● **Records for the task**:

(** The file an entry's blob loads as. *)
Definition file_of {R : Type} (e : object.TreeEntry) (size : Z) (rd : result R)
  : object.File R :=
  {| object.FileName := object.Name e; object.FileMode := object.Mode e;
     object.FileBlob := {| object.BlobHash := object.Hash e; object.BlobSize := size;
                           object.obj := object.BlobObj size rd |} |}.

(** Two results of one operation [op], called on the paths [n1] and [n2],
    agree: both succeed with the same value, or both fail, with nothing
    returned but the same cause under the two paths. *)
Definition same_outcome {A : Type} (op n1 n2 : string) (r1 r2 : A * option error) : Prop :=
  fst r1 = fst r2 /\
  match snd r1, snd r2 with
  | None, None => True
  | Some e1, Some e2 => exists c, e1 = toFSError op n1 c /\ e2 = toFSError op n2 c
  | _, _ => False
  end.

Module damaged.
Import object.

(** A snapshot with defects: the directory gone, whose tree object the
    store cannot read; the entry odd, whose mode is none of Git's; the
    file mute, whose content stream fails to open. *)
Definition objects_of (h : hash) : result (Object memReader) :=
  match h with
  | 1%N => Ok (BlobObj 3 (Ok (list_byte_of_string "abc")))
  | 2%N => Ok (BlobObj 3 (Err (ErrBackend "inflate failed")))
  | 10%N => Ok (TreeObj [{| Name := "a.txt"; Mode := filemode.Regular; Hash := 1 |};
                        {| Name := "gone"; Mode := filemode.Dir; Hash := 30 |};
                        {| Name := "mute"; Mode := filemode.Regular; Hash := 2 |};
                        {| Name := "sub"; Mode := filemode.Dir; Hash := 11 |}])
  | 11%N => Ok (TreeObj [{| Name := "ok.txt"; Mode := filemode.Regular; Hash := 1 |};
                        {| Name := "odd"; Mode := 4242%N; Hash := 1 |};
                        {| Name := "z.txt"; Mode := filemode.Regular; Hash := 1 |}])
  | 30%N => Err (ErrBackend "unexpected EOF")
  | _ => Err ErrObjectNotFound
  end.

Definition store : Storer memReader := {| objects := objects_of |}.

Definition root : Tree memReader :=
  {| Entries := [{| Name := "a.txt"; Mode := filemode.Regular; Hash := 1 |};
                 {| Name := "gone"; Mode := filemode.Dir; Hash := 30 |};
                 {| Name := "mute"; Mode := filemode.Regular; Hash := 2 |};
                 {| Name := "sub"; Mode := filemode.Dir; Hash := 11 |}];
     TreeHash := 10; s := store |}.

Definition view : gitFS memReader := New root.

End damaged.

(* ================================================================= *)
(** * Properties *)

(** ** The trace monad *)

Lemma value_bind {A B} (m : Traced A) (k : A -> Traced B) :
  value (bind m k) = value (k (value m)).
Proof. reflexivity. Qed.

● **Problem description**: In the listing, find every line containing the word "paths" and list it.

● **Your solution**:
(** Two results of one operation [op], called on the paths [n1] and [n2],
    returned but the same cause under the two paths. *)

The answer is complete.